De vlag van de Olympische Spelen die nooit zijn gehouden. Foto via Wikicommons
Een oproep van Oekraïne aan het IOC om Rusland en Belarus uit te sluiten van de komende Zomerspelen in Parijs wordt inmiddels ondersteund door een groot aantal westerse landen, óók door de Tweede Kamer. Het IOC weigert hieraan gehoor te geven, omdat de getroffen sporters dan zouden worden gediscrimineerd. In de jaren dertig speelde zich een vergelijkbare affaire af, waarbij het IOC hardnekkig weigerde om zich uit te spreken tegen gepleegde oorlogsmisdaden.
Bombastisch
Vlak voor aanvang van de Olympische Spelen van 1936 in Berlijn kwam het IOC bijeen om te bepalen welke stad in 1940 het sportevenement zou organiseren: Tokio of Helsinki. Dit debat was een richtingenstrijd tussen twee verschillende visies op de Olympische Spelen. Tokio wilde zich groots, bombastisch en overweldigend presenteren om het 2600-jarig bestaan van het Japanse Keizerrijk te vieren.
Helsinki benadrukte juist de kleinschaligheid, als breuk met de Spelen van 1932 in Los Angeles en 1936 in Berlijn. In beide gevallen waren die uitgelopen op een enorm mediaspektakel, de ene keer geregisseerd door Hollywood en de andere keer door het Duitse propagandasysteem. ‘In de komende dagen zal nu moeten blijken welke groep het sterkst is,’ aldus de Telegraaf op 30 juli 1936. Het IOC koos voor Tokio en zette zo de lijn voort van Los Angeles en Berlijn.
In de zomer van 1937 bevestigde IOC-voorzitter Henri de Baillet Latour dat hij het volste vertrouwen had in Japan. “Men zal zich dan ook door niemand van de uitgestippelde weg laten afdringen.” Dat bleek, want het IOC riep Japan niet ter verantwoording toen het een maand later China binnenviel en Beijing veroverde. Zo ontstond de zeer uitzonderlijke situatie dat een land tijdens de voorbereidingen op de Olympische Spelen verantwoordelijk was voor een zeer ernstig militair conflict. Dat dit ook consequenties had voor de Spelen van 1940 werd snel duidelijk, want in augustus trok Japan de officieren terug die zich al hadden geplaatst voor de olympische paardenonderdelen. Dat was een directe aanwijzing dat het militaire conflict wel eens lang kon duren, tot in 1940 toe.
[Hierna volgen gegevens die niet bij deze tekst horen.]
Definition allowed_field (field : string) : bool :=
  existsb (fun a => bool_decide (a = field)) ALLOWED_EMPLOYEE_FIELDS.

(** [Object.keys(payload).filter(field => !ALLOWED_EMPLOYEE_FIELDS.includes(field))].
    [Object.keys] lists the fields in the order of the request body; a
    payload of the model is a map and does not keep that order, so the
    fields come here in the order in which the map enumerates them. *)
Definition invalidFields (payload : Payload) : list string :=
  List.filter (fun field => negb (allowed_field field)) (map fst (map_to_list payload)).

(** [propertyEmployeeAssignments] has a row for (property, employee). *)
Definition is_assigned (db : DB) (id employeeId : nat) : bool :=
  existsb (fun a => (ea_propertyId a =? id) && (ea_employeeId a =? employeeId))
          (propertyEmployeeAssignments db).

(** [properties] has a row [id] with [deleted = false]. *)
Definition not_deleted (e : Entity) : bool :=
  bool_decide (columns e !! "deleted" = Some (JBool false)).

Definition live_property (db : DB) (id : nat) : option Entity :=
  List.find (fun e => (eid e =? id) && not_deleted e) (properties db).

(** [data.uploadedAssets && data.uploadedAssets.length > 0], giving the
    upload ids. *)
Definition uploadIds (r : SubmitRequest) : option (list nat) :=
  match uploadedAssets r with
  | Some (a :: rest) => Some (map uploadId (a :: rest))
  | _ => None
  end.

(** [select().from(uploads).where(and(inArray(id, uploadIds), eq(ownerId, employeeId)))] *)
Definition uploadRecords (db : DB) (ids : list nat) (employeeId : nat) : list Upload :=
  List.filter (fun u => existsb (fun i => upid u =? i) ids && (ownerId u =? employeeId))
              (uploads db).

Definition uploads_valid (db : DB) (r : SubmitRequest) (employeeId : nat) : bool :=
  match uploadIds r with
  | Some ids => length (uploadRecords db ids employeeId) =? length ids
  | None => true
  end.

(** [update(uploads).set({ status: 'referenced', referencedByChangeId }).where(inArray(id, ids))] *)
Definition mark_referenced (ids : list nat) (changeId : nat) (rows : list Upload)
    : list Upload :=
  update_where (fun u => existsb (fun i => upid u =? i) ids)
               (fun u => mkUpload (upid u) (ownerId u) referenced (Some changeId))
               rows.

(** The idempotency key when it is truthy. *)
Definition given_key (r : SubmitRequest) : option string :=
  match idempotencyKey r with
  | Some k => if decide (k = "") then None else Some k
  | None => None
  end.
De Baillet – Latour zag wederom geen problemen: “Korte tijd geleden heeft het verantwoordelijke comité in Japan mij uitdrukkelijk bericht, dat Japan, ondanks het conflict met China met de organisatie der Spelen van 1940 wenst door te gaan en zijn verbintenissen zal nakomen. Onder deze omstandigheden kan het Internationaal Olympisch Comité slechts rustig den verdere loop der gebeurtenissen gadeslaan.” Zelfs het bloedbad van Nanking bracht het IOC niet op andere gedachten, de Japanse massamoord op ongeveer 340.000 Chinezen vanaf december 1937.
Protest
Deze opstelling van het IOC riep steeds meer weerstand op, beginnend bij de Britse sportofficial Mr. Pash, die vond dat Japan door zijn handelen “zich bij voorbaat het recht heeft ontnomen, de Olympische Spelen te organiseren.” Het Nederlandse IOC-lid Pieter Scharroo sloot zich hierbij aan. De Internationale Atletiek Federatie besprak de mogelijkheid van een boycot.
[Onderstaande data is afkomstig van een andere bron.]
(** X23. [_create_backend] gives the mock backend, with an empty counter,
    when the API key is empty; with a key it gives the live backend
    without a socket and with the counter at zero, unless the websocket
    library is missing: then the constructor raises and the run of the
    worker consists of one error report, with no call on any backend. *)
Theorem create_backend_choice :
  forall (env : Env) (cfg : DashScopeConfig) (samplerate : Z),
    (api_key cfg = [] ->
     _create_backend env cfg samplerate
     = Ok (Null (MockTranslatorBackend.mk 0 samplerate))) /\
    (api_key cfg <> [] -> websocket_available env = true ->
     _create_backend env cfg samplerate
     = Ok (Live (DashScopeRealtimeBackend.mk cfg samplerate None 0))) /\
    (api_key cfg <> [] -> websocket_available env = false ->
     forall self audio,
       @run AnyBackend (any_backend env)
            (_create_backend env cfg samplerate) self audio
       = ({| _backend := None; _last_caption := [] |}, None,
          [error_occurred (RuntimeError MSG_NO_WEBSOCKET_LIB)])).
Proof.
  intros env cfg samplerate. unfold _create_backend, __init__.
  split; [| split].
  - intros ->. reflexivity.
  - intros Hk Hw. apply truthy_true in Hk. rewrite Hk, Hw. reflexivity.
  - intros Hk Hw self audio. apply truthy_true in Hk. rewrite Hk, Hw.
    reflexivity.
Qed.

Lemma drain_consumes (env : Env) (incoming : list recv_event) :
  forall ts,
    let '(_, rest, calls) := drain env incoming ts in
    Forall (fun c => c = recv_call) calls /\
    exists consumed,
      incoming = consumed ++ rest /\
      (length calls = length consumed \/
       (incoming = consumed /\ length calls = S (length consumed))).
Proof.
  induction incoming as [|ev rest IH]; intros ts.
  - cbn. split; [repeat constructor|]. exists []. split; [reflexivity|].
    right. split; reflexivity.
  - assert (Hone : Forall (fun c => c = recv_call) [recv_call] /\
                   exists consumed,
                     ev :: rest = consumed ++ rest /\
                     (length [recv_call] = length consumed \/
                      (ev :: rest = consumed /\
                       length [recv_call] = S (length consumed)))).
    { split; [repeat constructor|]. exists [ev]. split; [reflexivity|].
      left. reflexivity. }
    destruct ev as [payload| |]; cbn [drain]; try exact Hone.
    destruct (json_loads env payload) as [data|]; [|exact Hone].
    destruct (dispatch env data ts) as [ts'|e]; [|exact Hone].
    specialize (IH ts').
    destruct (drain env rest ts') as [[r rest'] calls].
    destruct IH as [Hc (consumed & Hin & Hlen)].
    split; [constructor; [reflexivity | exact Hc]|].
    exists (Frame payload :: consumed). split; [cbn; f_equal; exact Hin|].
    cbn [length]. destruct Hlen as [Hl | [Hall Hl]].
    + left. f_equal. exact Hl.
    + right. split; [f_equal; exact Hall | f_equal; exact Hl].
Qed.

(** X24. Only [start()] and [stop()] change the connection. With a socket
    open, [poll_translations] keeps it, also when it raises: it only
    makes [recv()] calls, each taking the next waiting outcome, so that
    what is left is a tail of what was waiting; [send_audio] and
    [flush()] leave the socket as it is, also when the send raises. None
    of the three changes the configuration or the sample rate. *)
Theorem connection_kept_until_stop :
  forall (env : Env) (self : DashScopeRealtimeBackend.t) (ws : WebSocket)
         (chunk : bytes),
    _ws self = Some ws ->
    (let '(_, self', calls) := poll_translations env self in
     Forall (fun c => c = recv_call) calls /\
     config self' = config self /\ _samplerate self' = _samplerate self /\
     exists consumed rest,
       pending ws = consumed ++ rest /\
       _ws self' = Some (with_pending ws rest) /\
       (length calls = length consumed \/
        (rest = [] /\ length calls = S (length consumed)))) /\
    (let '(_, self', calls) := send_audio env chunk self in
     _ws self' = Some ws /\ config self' = config self /\
     _samplerate self' = _samplerate self /\
     (calls = [] \/ exists payload, calls = [send_call payload])) /\
    flush self = (Ok tt, self, []).
Proof.
  intros env self ws chunk Hws. split; [| split].
  - unfold poll_translations. rewrite Hws.
    pose proof (drain_consumes env (pending ws) []) as Hd.
    destruct (drain env (pending ws) []) as [[r rest] calls].
    destruct Hd as [Hc (consumed & Hin & Hlen)].
    split; [exact Hc|]. split; [reflexivity|]. split; [reflexivity|].
    exists consumed, rest. split; [exact Hin|]. split; [reflexivity|].
    destruct Hlen as [Hl | [Hall Hl]]; [left; exact Hl|].
    right. split; [|exact Hl].
    rewrite Hall in Hin.
    assert (E := f_equal (@length _) Hin). rewrite length_app in E.
    destruct rest; [reflexivity | cbn in E; lia].
  - unfold send_audio. rewrite Hws.
    destruct chunk as [|c chunk]; cbn [orb].
    + repeat split; [exact Hws | left; reflexivity].
    + unfold _next_event_id, _send_json. cbn [_ws with_counter]. rewrite Hws.
      repeat split; [exact Hws | right; eexists; reflexivity].
  - reflexivity.
Qed.

Lemma connection_kept_until_stop_witness :
  exists rest,
    _ws (snd (fst (poll_translations
                     Demo.env (Demo.client (Some Demo.quota_socket)))))
    = Some (with_pending Demo.quota_socket rest).
Proof.
  pose proof (proj1 (@connection_kept_until_stop
                       Demo.env (Demo.client (Some Demo.quota_socket))
                       Demo.quota_socket [] eq_refl)) as R.
  destruct R as (_ & _ & _ & consumed & rest & _ & Hws & _).
  exists rest. exact Hws.
Defined.

(** X25. No fragment is lost: every non-blank fragment that went through
    [add_history_entry] is still a piece of the transcript after any
    number of further fragments (as long as the transcript is not cleared
    or edited in between). *)
Theorem fragments_stay_in_transcript :
  forall (fragments : list str) (self : ApplicationController) (f : str),
    In f fragments -> strip f <> [] ->
    exists before after,
      _transcript_text (feed self fragments)
      = before ++ strip f ++ after.
Proof.
  induction fragments as [|g rest IH]; intros self f Hin Hf;
    [contradiction|].
  cbn [feed]. destruct Hin as [-> | Hin].
  - destruct (ReconcilerProps.reconcile_cases self f Hf)
      as (inc & HP' & _ & [u Hu] & _).
    destruct (feed_extends rest (fst (add_history_entry self f)))
      as [t Ht].
    exists u, t. rewrite Ht, HP', Hu, <- app_assoc. reflexivity.
  - apply IH; assumption.
Qed.

Lemma fragments_stay_in_transcript_witness :
  exists before after,
    _transcript_text
      (feed (mkController [] false)
            [lit "the cat sat"; lit " sat on the mat "; lit "done."])
    = before ++ strip (lit " sat on the mat ") ++ after.
Proof.
  apply (@fragments_stay_in_transcript
           [lit "the cat sat"; lit " sat on the mat "; lit "done."]
           (mkController [] false) (lit " sat on the mat ")
           (or_intror (or_introl eq_refl))
           ltac:(vm_compute; discriminate)).
Defined.

Lemma call_counter (env : Env) (self : DashScopeRealtimeBackend.t)
  (m : Lifecycle.method) :
  (_event_counter self <= _event_counter (Lifecycle.call env self m))%N.
Proof.
  destruct m as [|chunk| | |]; cbn [Lifecycle.call].
  - unfold start. destruct (negb _); [cbn; lia|].
    destruct (create_connection env _ _) as [ws|e]; [|cbn; lia].
    unfold _send_session_update, _next_event_id, _send_json. cbn. lia.
  - unfold send_audio. destruct (_ || _); [cbn; lia|].
    unfold _next_event_id, _send_json. cbn.
    destruct (_ws self); cbn; lia.
  - unfold poll_translations. destruct (_ws self) as [ws|]; [|cbn; lia].
    destruct (drain env (pending ws) []) as [[r rest] calls]. cbn. lia.
  - cbn. lia.
  - unfold stop. destruct (_ws self); cbn; lia.
Qed.

Lemma calls_counter (env : Env) (ms : list Lifecycle.method) :
  forall self,
    (_event_counter self
     <= _event_counter (fold_left (Lifecycle.call env) ms self))%N.
Proof.
  induction ms as [|m ms IH]; intros self; cbn [fold_left]; [lia|].
  pose proof (call_counter env self m). specialize (IH (Lifecycle.call env self m)).
  lia.
Qed.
Het IOC liet zich inderdaad niet van de uitgestippelde weg afdringen, geheel volgens de lijn van De Baillet Latour. Tokio werd gehandhaafd als organisator, ondanks de gepleegde oorlogsmisdaden in China. De communistische krant Het Volksdagblad noemde het een cynische koelbloedigheid.
Het waren uiteindelijk de Japanners zélf, die in juli 1938 de organisatie teruggaven vanwege de oorlog. Dat besluit is dus nooit door het IOC zelf genomen, dat ook daarna Japan nooit openlijk heeft aangesproken op zijn oorlogsmisdaden tijdens het voorbereiden van de Olympische Spelen. Het is daarmee een dieptepunt in het politieke en maatschappelijke beoordelingsvermogen van deze organisatie, één van de vele trouwens.
Helsinki werd daarna aangewezen als organisator, maar ook in die stad werden de Spelen afgelast.